“Jika memang rakyat menginginkan kepemimpinan alternatif, maka gerakan tersebut seharusnya telah dimulai dan harus ada sejak proses pencalonan. Toh ada mekanisme perseorangan jika tidak mampu dan tidak menginginkan calon yang diusung oleh partai politik,” ungkapnya.
“Aspirasi atas kepemimpinan alternatif seharusnya tidak hanya pada saat proses pemberian suara. Namun, juga bisa mulai sejak awal di proses pencalonan. Akhirnya potensial juga negara dirugikan karena harus keluar biaya lagi untuk dilakukan pemilihan ulang,” tambah Irawan.
Dia berpendapat yang dipilih dan berhak dipilih di tempat pemungutan suara dan di dalam surat suara adalah calon yang sudah mengikuti proses pencalonan, bukan kotak kosong.

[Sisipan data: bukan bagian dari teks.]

(** * Directory Analyzer: a shallow embedding of [da.cpp] and of its
    multithreaded variant, with the properties of the written specification.

    The repository holds two near-duplicate programs: the sequential
    [da.cpp] (module [Da] below) and a multithreaded variant, whose
    source follows the text of the README (module [Threaded] below).
    Both walk a directory tree, classify every regular file by its
    extension and accumulate per-type and scalar counters.

    Conventions of the embedding:
    - [size_t] is a 64-bit unsigned integer, modelled as [Z] with the
      wrap-around written out ([wrap]);
    - [std::string] is [string]; [std::unordered_map<std::string, ...>] is
      [gmap string ...]; [std::set<std::string>] is [gset string];
    - the file system is an oracle: a directory listing is the list of
      entries in the order [fs::directory_iterator] yields them, and
      [fs::equivalent] is a parameter;
    - exceptions are results: a function that may throw returns a sum,
      the state of the analyzer being threaded through the calls;
    - the threads of the multithreaded program are interleavings of the
      operations that its atomics and mutexes make indivisible: a call
      is a small program over these operations ([Threaded.prog]), with
      a step relation for all schedules and a function for the schedule
      of one thread;
    - [std::tolower] is taken in the C locale (the programs never call
      [setlocale]);
    - [std::filesystem::path] is taken in its POSIX generic format, the
      preferred separator being ['/']. *)

From Stdlib Require Import ZArith String Ascii List Lia Bool Permutation.
From stdpp Require Import base tactics option list gmap sets strings fin_maps.

Local Open Scope string_scope.
Local Open Scope Z_scope.
Local Open Scope list_scope.
Local Set Warnings "-register-all".

(* ===================================================================== *)
(** * Machine integers *)
(* ===================================================================== *)

Definition size_bits : Z := 64.
Definition SIZE_MOD : Z := 2 ^ size_bits.

(** [std::numeric_limits<size_t>::max()] *)
Definition SIZE_MAX : Z := SIZE_MOD - 1.

(** Unsigned arithmetic wraps modulo [2^64]. *)
Definition wrap (z : Z) : Z := z mod SIZE_MOD.

(** A value representable in a [size_t]. *)
Definition in_range (z : Z) : Prop := 0 <= z <= SIZE_MAX.

(* ===================================================================== *)
(** * Characters and strings *)
(* ===================================================================== *)

Definition ch_dot : ascii := "."%char.
Definition ch_slash : ascii := "/"%char.
Definition ch_comma : ascii := ","%char.
Definition ch_quote : ascii := "034"%char.
Definition ch_lf : ascii := "010"%char.
Definition ch_cr : ascii := "013"%char.

(** [std::tolower] in the "C" locale: only ['A'..'Z'] are mapped. *)
Definition tolower (c : ascii) : ascii :=
  let n := N_of_ascii c in
  if ((65 <=? n) && (n <=? 90))%N then ascii_of_N (n + 32) else c.

Fixpoint string_map (f : ascii -> ascii) (s : string) : string :=
  match s with
  | EmptyString => EmptyString
  | String c r => String (f c) (string_map f r)
  end.

(** [str.find(c) != npos] *)
Fixpoint contains (c : ascii) (s : string) : bool :=
  match s with
  | EmptyString => false
  | String d r => Ascii.eqb d c || contains c r
  end.

(** [s[0] == c]; on the empty string [s[0]] is the terminating NUL. *)
Definition starts_with_char (c : ascii) (s : string) : bool :=
  match s with
  | EmptyString => Ascii.eqb "000"%char c
  | String d _ => Ascii.eqb d c
  end.

(** [s.find(p) == 0] *)
Definition has_prefix (p s : string) : bool := String.prefix p s.

(** [s.back()], when there is one. *)
Fixpoint last_char (s : string) : option ascii :=
  match s with
  | EmptyString => None
  | String c EmptyString => Some c
  | String _ r => last_char r
  end.

(* ===================================================================== *)
(** * [std::filesystem::path], generic POSIX format *)
(* ===================================================================== *)

Module Path.

(** [path::filename()]: what follows the last separator. *)
Fixpoint filename (p : string) : string :=
  match p with
  | EmptyString => EmptyString
  | String c r =>
      if contains ch_slash r then filename r
      else if Ascii.eqb c ch_slash then r else String c r
  end.

(** The suffix that starts at the rightmost period, if there is one. *)
Fixpoint last_dot_suffix (s : string) : option string :=
  match s with
  | EmptyString => None
  | String c r =>
      match last_dot_suffix r with
      | Some e => Some e
      | None => if Ascii.eqb c ch_dot then Some (String c r) else None
      end
  end.

(** [path::extension()]: empty for the special names [.] and [..]; a
    period in first position does not start an extension; otherwise the
    suffix of the file name from its rightmost period. *)
Definition extension (p : string) : string :=
  let f := filename p in
  if String.eqb f "." || String.eqb f ".." then EmptyString
  else match f with
       | EmptyString => EmptyString
       | String _ r => default EmptyString (last_dot_suffix r)
       end.

(** The path up to and including its last separator. *)
Fixpoint directory_part (p : string) : string :=
  match p with
  | EmptyString => EmptyString
  | String c r =>
      if contains ch_slash r then String c (directory_part r)
      else if Ascii.eqb c ch_slash then "/" else EmptyString
  end.

(** The path without the separators at its end. *)
Fixpoint without_trailing_separators (p : string) : string :=
  match p with
  | EmptyString => EmptyString
  | String c r =>
      match without_trailing_separators r with
      | EmptyString =>
          if Ascii.eqb c ch_slash then EmptyString
          else String c EmptyString
      | r' => String c r'
      end
  end.

(** [path::parent_path()]: the path without its last component and
    without the separator before it; the root directory is its own
    parent, and a path of one component has the empty parent. *)
Definition parent_path (p : string) : string :=
  let d := directory_part p in
  match without_trailing_separators d with
  | EmptyString => if String.eqb d EmptyString then EmptyString else "/"
  | d' => d'
  end.

(** [dir / name] for a relative [name]. *)
Definition append (dir name : string) : string :=
  match last_char dir with
  | None => name
  | Some c => if Ascii.eqb c ch_slash then dir +:+ name
              else dir +:+ "/" +:+ name
  end.

End Path.

(* ===================================================================== *)
(** * The file system as the traversal sees it *)
(* ===================================================================== *)

(** One directory entry, as the status queries of the programs tell them
    apart.  [ident] is the identity of the directory on disk (what
    canonicalisation would give): a symbolic link to a directory is an
    [EDir] with the identity and the children of its target.  Sizes are
    what [fs::file_size] returns, between [0] and [SIZE_MAX].  Below a
    [.git] directory, which is walked by a
    [fs::recursive_directory_iterator], the children of an [EDir] are the
    entries the iterator descends into. *)
Inductive entry : Type :=
| EFile (name : string) (size : option Z)
    (** regular file; [None] when [fs::file_size] reports an error *)
| EDir (name : string) (ident : nat) (children : list entry)
    (** [is_directory()] holds *)
| EOther (name : string)
    (** neither a directory nor a regular file *)
| EThrow (name : string).
    (** the status query throws [fs::filesystem_error] *)

Definition entry_name (e : entry) : string :=
  match e with
  | EFile n _ | EDir n _ _ | EOther n | EThrow n => n
  end.

(** [struct SizeThreshold] *)
Record SizeThreshold : Type := mkThreshold {
  minSize : Z;
  maxSize : Z
}.

Definition defaultThreshold : SizeThreshold :=
  {| minSize := 0; maxSize := SIZE_MAX |}.

Definition isValid (t : SizeThreshold) : bool := minSize t <=? maxSize t.

(** Per-type statistics, [struct FileTypeStats]: the two counters.  Each
    program has its own [update]. *)
Module FileTypeStats.
Record t : Type := mk {
  count : Z;
  totalSize : Z
}.
Definition zero : t := {| count := 0; totalSize := 0 |}.
End FileTypeStats.

Definition NO_EXTENSION : string := "[no extension]".
Definition DOTFILE : string := "[dotfile]".
Definition INVALID : string := "[invalid]".
Definition GIT : string := ".git".

(** [FileAnalyzer::getFileType], identical in both programs up to the name
    of the lower-casing helper ([safeToLower] / [toLower]). *)
Definition safeToLower (input : string) : string := string_map tolower input.

Definition getFileType (path : string) : string :=
  if String.eqb path EmptyString then INVALID
  else
    let filename := Path.filename path in
    if String.eqb filename EmptyString then INVALID
    else
      let ext := safeToLower (Path.extension path) in
      if starts_with_char ch_dot filename then
        if String.eqb filename ext then DOTFILE
        else if negb (String.eqb ext EmptyString) then ext else DOTFILE
      else if String.eqb ext EmptyString then NO_EXTENSION else ext.

(** [FileAnalyzer::addIncludeType], identical in both programs. *)
Definition addIncludeType (type : string) (includeTypes : gset string)
  : gset string :=
  {[ if String.eqb type EmptyString then NO_EXTENSION else type ]}
    ∪ includeTypes.

(** The forwarding loop of [main]: every [-t] argument goes through the
    same test once more before [addIncludeType]. *)
Definition main_includeTypes (args : list string) : gset string :=
  fold_left
    (fun acc type =>
       addIncludeType
         (if String.eqb type EmptyString then NO_EXTENSION else type) acc)
    args ∅.

(** Exceptions the programs throw. *)
Inductive exn : Type :=
| overflow_error (what : string)
| runtime_error (what : string)
| filesystem_error.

Sebab, menurutnya, negara sudah memberikan kesempatan yang setara dan kemudahan baik lewat jalur independen atau jalur partai politik.

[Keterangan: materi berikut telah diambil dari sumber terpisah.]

(** X6. connect on two live peers returns, and writes only to the
    connections of these two peers: every other peer, and every other field
    of the two, is as before; entries already present keep their Connection
    object; afterwards the caller lists the other peer, and the other peer
    has gained at most the entry for the caller.  No collaborator is
    called. *)
Theorem connect_frame (fuel : nat) (w : World) (A B : peer_id) (pa pb : Peer) :
  heap w !! A = Some pa -> heap w !! B = Some pb -> 2 ≤ fuel ->
  ∃ w' pa' pb',
    connect fuel A B w = Ok tt w'
    ∧ heap w' !! A = Some pa' ∧ heap w' !! B = Some pb'
    ∧ (∀ C, C ≠ A -> C ≠ B -> heap w' !! C = heap w !! C)
    ∧ pa' = set_connections (connections pa') pa
    ∧ pb' = set_connections (connections pb') pb
    ∧ (∀ k c, connections pa !! k = Some c -> connections pa' !! k = Some c)
    ∧ (∀ k c, connections pb !! k = Some c -> connections pb' !! k = Some c)
    ∧ dom (connections pa') = dom (connections pa) ∪ {[B]}
    ∧ dom (connections pb') ⊆ dom (connections pb) ∪ {[A]}
    ∧ calls w' = calls w ∧ sim w' = sim w ∧ rng w' = rng w.
Proof. apply connect_writes. Qed.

Oleh karena itu, Irawan menilai tidak perlu lagi pertanyaan lanjutan untuk setuju atau tidak setuju terhadap calon yang sudah melalui proses demokratis.
“Meskipun untuk saat ini kita harus menghormati ketentuan konstitusional yang sedang berlaku mengenai dan keberadaan kotak kosong,” kata Irawan.
Lebih lanjut, dia menyebut mekanisme kotak kosong ini akan menjadi bahan evaluasi bersama antara penyelenggara Pemilu, pemerintah dan Komisi II DPR.